Thing is, this is likely to be another piece of junk science with fiddled figures and scare statistics. Given the way that accidents are measured for being drink related for example, I don’t trust any of these reports, research or statistics –  because, you see, these people will happily lie if it suits their purpose. So even if they are telling the truth this time, I tend to treat the whole thing with contempt –  not least because it is banging the same old temperance drum. The other reason I tend to be sceptical is because the 2010 figures according to the journal are estimates. They also use BMI as a measure of obesity and the optimum levels of exposure to alcohol and tobacco are both –  you guessed it –  nil.

Still, that isn’t the end of the story. Because we have been naughty little children who won’t listen to our betters and do as we are told, they want the carrot to be replaced by the stick:

The president of the Royal College of Physicians, Sir Richard Thompson, said the findings were a wake-up call to the government to take stronger action on public health.

“The rising incidence of preventable cancers shows that the ‘carrot’ approach of voluntary agreements with industry is not enough to prompt healthy behaviours, and needs to be replaced by the ‘stick’ approach of legislative solutions,” he said.

I can think of a use for a big stick –  preferably on doctors who think that it is their place to make decisions on our personal lifestyle choices. Still, hmg is gearing up for action. It is to consult on plain fag packets. Yeah, that’ll work. It might just kick start the market in cigarette cases.

8 Comments

  1. The use of statistics to justify ‘legislative solutions’ always sets alarm bells ringing; is this, I wonder, a case of the deep-fried chicken coming before the high-cholesterol egg?

    Most worrying of all, though, is the woman in the BBC clip making a public confession of how her unhealthy lifestyle ’caused’ her cancer – it’s positively Orwellian.

  2. >The president of the Royal College of Physicians, Sir Richard Thompson, said the findings were a wake-up call to the government to take stronger action on public health.

    They told us to stop smoking to prevent heart attacks and millions did.

    They told us to live healthier lifestyles and millions did.

    They told us that all their research would lead to more time soiling oneself and drooling at a grand old age, and it’s true.

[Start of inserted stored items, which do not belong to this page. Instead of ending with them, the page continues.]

(* ===== verification/Collective.v ===== *)
(** A reshard as its processors execute it.  Every processor runs [Reshard] on its
    stores; the calls of the managers interleave in any way, with each other and with
    the messages.  What a processor does between two calls concerns its own stores and
    views only, so its part of an execution is a run of [Reshard] that gets, call by
    call, the events that the managers returned to it. *)
From stdpp Require Import base tactics list list_numbers numbers option strings sets gmap.
From Stdlib Require Import ZArith Lia.
From S2P Require Import Prelude Events Mesh Shape Processor TileIndex Tiles ScatterGather Broadcast.
From S2P Require Import ReshardConfig Handles Arrays ReshardManager Rendezvous Pairing Matching Reshard.
From S2P Require Import ReshardPlan ReshardFollows PlanPattern PlanMatch PlanCompletes Contents.
Open Scope Z_scope.

(** An element that a selection picks, when the others it picks from have another key. *)
Lemma omap_one {A B K} (f : A -> option B) (key : A -> K) (l : list A) x b :
  NoDup (key <$> l) -> x ∈ l -> f x = Some b ->
  (forall y, y ∈ l -> is_Some (f y) -> key y = key x) -> omap f l = [b].
Proof.
  intros Hd Hx Hf Hkey. apply list_elem_of_split in Hx as (l1 & l2 & ->).
  rewrite fmap_app, fmap_cons in Hd. apply NoDup_app in Hd as (_ & Hd1 & [Hd2 _]%NoDup_cons).
  assert (Hno : forall l', l' ⊆ l1 ++ x :: l2 -> key x ∉ key <$> l' -> omap f l' = []).
  { intros l' Hl Hk. induction l' as [|y l' IH]; [done|]. cbn.
    destruct (f y) eqn:E; [exfalso; apply Hk; rewrite <- (Hkey y); [by left|apply Hl; by left|done]|].
    apply IH; set_solver. }
  rewrite omap_app. cbn. rewrite Hf, !Hno; [done| | | |]; try set_solver.
Qed.

(** ** The part of a processor *)
Section Parts.
Context `{RealmMemory} `{!RealmLimits}.

(** The managers as a processor sees them: the events that they return to it. *)
Definition next_answer : SM (list Event * World) Event := fun '(answers, w) =>
  match answers with e :: rest => (Ret e, (rest, w)) | [] => (NoFuel, ([], w)) end.

Definition scripted : Manager (list Event) := {|
  m_send _ _ _ _ _ := next_answer;
  m_recv _ _ _ _ _ := next_answer;
|}.

#[export] Instance scripted_laws : ManagerLaws scripted.
Proof. split; intros; by destruct c. Qed.

(** The stores of a processor and its part of the runtime, before and after. *)
Record Part : Type := mkPart {
  part_src : @Store _ nat;
  part_dst : @Store _ nat;
  part_world : World;
  part_src' : @Store _ nat;
  part_dst' : @Store _ nat;
  part_world' : World;
}.

(** The keys of the reshard of the arrays with these ids. *)
Context (ua ub : UniqueId).

Definition in_reshard (k : ReshardKey) : bool :=
  bool_decide (dst_id k = ub) && (bool_decide (src_id k = ua) || bool_decide (src_id k = ub)).

Definition request_of (st : Step) : option Request :=
  match st with DoSource c => Some (ReqSend c) | DoTarget c => Some (ReqRecv c) | Deliver _ _ => None end.
Definition request_step (r : Request) : Step :=
  match r with ReqSend c => DoSource c | ReqRecv c => DoTarget c end.
Definition request_proc (r : Request) : Processor :=
  match r with ReqSend c => s_proc c | ReqRecv c => t_proc c end.
Definition request_key (r : Request) : ReshardKey :=
  match r with ReqSend c => s_key c | ReqRecv c => t_key c end.

(** The calls that the processor [g] made for the reshard, and what was returned. *)
Definition own (g : Z) (r : Request) : bool :=
  bool_decide (global_id_ (request_proc r) = g) && in_reshard (request_key r).

Definition own_calls (g : Z) (log : list (Step * Event)) : list (Request * Event) :=
  omap (fun x => r ← request_of x.1; if own g r then Some (r, x.2) else None) log.

Context (cells : nat -> option nat) (procs : Z -> Processor) (A B : Z -> ShardedArray).
Context (h : list ShardedArray).

(** The processor [g] ran [Reshard] on its stores, with the calls of the log. *)
Record takes_part (log : list (Step * Event)) (g : Z) (P : Part) : Prop := {
  tp_heap : w_heap (part_world P) = h;
  tp_src : exists i, store_value (part_src P) = Some i /\ h !! i = Some (A g);
  tp_dst : exists j, store_value (part_dst P) = Some j /\ h !! j = Some (B g);
  tp_run : Reshard_stores (Manager0 := logged scripted) cells (procs g)
      (part_src P, part_dst P, (((own_calls g log).*2, []), part_world P)) =
    (Ret tt, (part_src' P, part_dst' P,
       (([], (fun c => (c.1, Ret c.2)) <$> own_calls g log), part_world' P)));
}.

(** What its part tells about the calls of a processor. *)
Lemma takes_part_calls log g P calls : takes_part log g P -> plan (procs g) (A g) (B g) = Ret calls ->
  exists ans, a_call <$> ans = calls /\ Forall asked ans /\
    own_calls g log = (fun x => (a_request x, a_event x)) <$> ans /\
    Forall (waits_as_planned (writes_of (part_src P)) (accesses_of (part_dst P))
              (writes_of (part_dst P)) ans) ans /\
    (forall fired, Moment fired -> honoured fired (triggered (w_rt (part_world' P))) ->
      fired (Store_Precondition (part_dst' P)) -> covers fired for_target ans) /\
    forall fired, Moment fired -> prompt fired (triggered (w_rt (part_world' P))) -> all_done fired ans ->
      (fired (Store_Precondition (part_src P)) -> fired (Store_Precondition (part_src' P))) /\
      (fired (Store_Precondition (part_dst P)) -> fired (Store_Precondition (part_dst' P))).
Proof.
  intros [Hh (i & Hi & Ha) (j & Hj & Hd) Hrun] Hplan. rewrite <- Hh in Ha, Hd.
  destruct (stores_follow scripted cells (procs g) (part_src P) (part_dst P) i j (A g) (B g) calls
    (own_calls g log).*2 (part_world P) Hi Ha Hj Hd Hplan) as (r & src' & dst' & c' & l & w' & E & Hr).
  rewrite Hrun in E. injection E as <- <- <- <- El <-.
  destruct Hr as [(_ & ans & Hc & Hk & -> & Hw & Hev & Hl)|(n & req & o & _ & _ & Ho)]; [|by destruct o].
  exists ans. split_and!; [done|done| |done| |exact Hl].
  - clear -El. revert El. unfold log_of. generalize (own_calls g log). intros l.
    revert ans. induction l as [|[r e] l IH]; intros [|x ans]; try done. cbn. intros [= -> -> El].
    f_equal. by apply IH.
  - intros fired Hm Hho Hf. by apply (proj2 (Hev fired Hm Hho) Hf).
Qed.
Lemma own_true g r : own g r = true <-> global_id_ (request_proc r) = g /\ in_reshard (request_key r) = true.
Proof. unfold own. by rewrite andb_true_iff, bool_decide_eq_true. Qed.

Lemma elem_of_own g log r e :
  (r, e) ∈ own_calls g log <-> (request_step r, e) ∈ log /\ own g r = true.
Proof.
  unfold own_calls. rewrite list_elem_of_omap. split.
  - intros ([st e'] & Hin & E). destruct st as [c|c|k n]; cbn in E; try done;
      (destruct (own g _) eqn:Ho; [|done]); injection E as <- ->; auto.
  - intros [Hin Ho]. exists (request_step r, e). split; [done|]. destruct r; cbn; by rewrite Ho.
Qed.

(** The calls of a selection are calls of the processor, when nobody else makes them. *)
Lemma select_own {X} (sel : Request -> option X) g log :
  (forall r e, (request_step r, e) ∈ log -> is_Some (sel r) -> own g r = true) ->
  omap (fun st => request_of st ≫= sel) log.*1 = omap (fun x => sel x.1) (own_calls g log).
Proof.
  induction log as [|[st e] log IH]; intros Hg; [done|].
  assert (IH' := IH (fun r e' Hin => Hg r e' ltac:(by right))). clear IH.
  assert (Hst : forall r, request_of st = Some r -> is_Some (sel r) -> own g r = true).
  { intros r Hr. apply (Hg r e). destruct st; try done; injection Hr as <-; by left. }
  cbn. destruct (request_of st) as [r|]; cbn; [|done]. destruct (own g r) eqn:Ho; cbn.
  - destruct (sel r); [by f_equal|done].
  - destruct (sel r) eqn:Er; [|done]. rewrite (Hst r) in Ho; done.
Qed.

Definition send_for (k : ReshardKey) (r : Request) : option SourceCall :=
  match r with ReqSend c => if bool_decide (s_key c = k) then Some c else None | ReqRecv _ => None end.
Definition recv_for (k : ReshardKey) (r : Request) : option TargetCall :=
  match r with ReqRecv c => if bool_decide (t_key c = k) then Some c else None | ReqSend _ => None end.

Lemma source_steps_for k l : source_steps k l = omap (fun st => request_of st ≫= send_for k) l.
Proof. induction l as [|[] l IH]; [done|..]; cbn; try case_bool_decide; by rewrite <- IH. Qed.
Lemma target_steps_for k l : target_steps k l = omap (fun st => request_of st ≫= recv_for k) l.
Proof. induction l as [|[] l IH]; [done|..]; cbn; try case_bool_decide; by rewrite <- IH. Qed.
End Parts.

(** ** All processors *)
Section Together.
Context `{RealmMemory} `{!RealmLimits} (cells : nat -> option nat).
Context (procs : Z -> Processor) (A B : Z -> ShardedArray) (h : list ShardedArray).
Context (us ud : Z) (src dst : Sharding).

Let ua := mkUniqueId us (devices src).
Let ub := mkUniqueId ud (devices dst).

(** The processors that hold a shard of one of the arrays. *)
Definition participant (g : Z) : Prop :=
  (exists i, source_shard src i /\ g = start_ (devices src) + i) \/
  (exists j, target_shard dst j /\ g = start_ (devices dst) + j).

(** Every processor of the two arrays took part, and the calls with the keys of the
    reshard are theirs. *)
Record together (log : list (Step * Event)) (P : Z -> Part) : Prop := {
  tg_part g : participant g -> takes_part ua ub cells procs A B h log g (P g);
  tg_only r e : (request_step r, e) ∈ log -> in_reshard ua ub (request_key r) = true ->
    participant (global_id_ (request_proc r));
}.

(** The reshard has its tiles for itself: they are distinct, and neither older copies
    nor the receives of other reshards write them. *)
Record alone (older : list Copy) (schedule : list Step) : Prop := {
  al_source i j : source_shard src i -> target_shard dst j ->
    tile_instance (array_ (B (start_ (devices dst) + j))) <>
    tile_instance (array_ (A (start_ (devices src) + i)));
  al_target j j' : target_shard dst j -> target_shard dst j' ->
    tile_instance (array_ (B (start_ (devices dst) + j))) =
    tile_instance (array_ (B (start_ (devices dst) + j'))) -> j = j';
  al_older c g : c ∈ older -> participant g ->
    cp_dst c <> tile_instance (array_ (A g)) /\ cp_dst c <> tile_instance (array_ (B g));
  al_others t g : DoTarget t ∈ schedule -> in_reshard ua ub (t_key t) = false -> participant g ->
    tile_instance (array_tile h (store_value (t_dst t))) <> tile_instance (array_ (A g)) /\
    tile_instance (array_tile h (store_value (t_dst t))) <> tile_instance (array_ (B g));
}.
End Together.

Section Executed.
Context `{RealmMemory} `{!RealmOps} `{!RealmMachine} `{!RealmLimits} (cells : nat -> option nat).
Context (procs : Z -> Processor) (A B : Z -> ShardedArray) (h : list ShardedArray).
Context (us ud : Z) (ss sd : ShardedShape) (pat : Pattern).
Let src := ss_sharding ss.
Let dst := ss_sharding sd.
Context (Hprocs : forall g, global_id_ (procs g) = g).
Context (Hsrc : ShardingOps.wf src) (Hdst : ShardingOps.wf dst).
Context (Hrs : rank_supported src) (Hrd : rank_supported dst).
Context (HA : placed procs us ss A) (HB : placed procs ud sd B) (Hpat : moves ss sd pat).
Context (log : list (Step * Event)) (P : Z -> Part).
Context (Htog : together cells procs A B h us ud src dst log P).

Let ua := mkUniqueId us (devices src).
Let ub := mkUniqueId ud (devices dst).
Let key := hop_key ua ub.

Lemma key_in_reshard hp i j : in_reshard ua ub (key hp i j) = true.
Proof.
  unfold in_reshard. destruct hp; cbn; rewrite !(bool_decide_true (_ = _)) by done;
    by rewrite ?orb_true_r.
Qed.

    And yet – SOMETHING MUST BE DONE!

  3. “Nearly half of cancers diagnosed in the UK each year – over 130,000 in total – are caused by avoidable life choices including smoking, drinking and eating the wrong things, a review reveals.”

    Soooooo, more than half of all cancers are NOT ’caused’ by avoidable life choices including smoking, drinking and eating the wrong things, a review reveals.

    The poor asses that do not smoke.drink, and eat the right things are properly screwed!!!! LMAO

    I’ll take my chances and enjoy my life as I see fit.

  4. I am stunned that any reputable so called scientific journal would publish such utter crap. There is nothing new in it and it was produced for purely political motives. Its contribution to science and medicine is zero. Richard Thompson is a preventable hazard to public wellbeing along with The Royal College of Physicians, which is a glorified pressure group that we would all be better off without. The government would be best advised to listen to almost any industry in preference to the hugely bloated arrogant monopoly that is public health.

  5. @ Gary K
    Doesn’t that mean that these unwise lifestyle choices are not actually influencing your chances of getting cancer at all? Or have I missed something? I know that statistics can be a minefield for the unwary and I might be about to be blown apart by a dodgy inferrence but, as you say, if half the cases are attributable, in some degree, to bad lifestyle choices and half are not it would appear, on balance that these choices make no difference. I am trying to spot the obvious flaw in this argument. Is it because the drinking/smoking/bad diet element comes in addition to your chances of getting it anyway?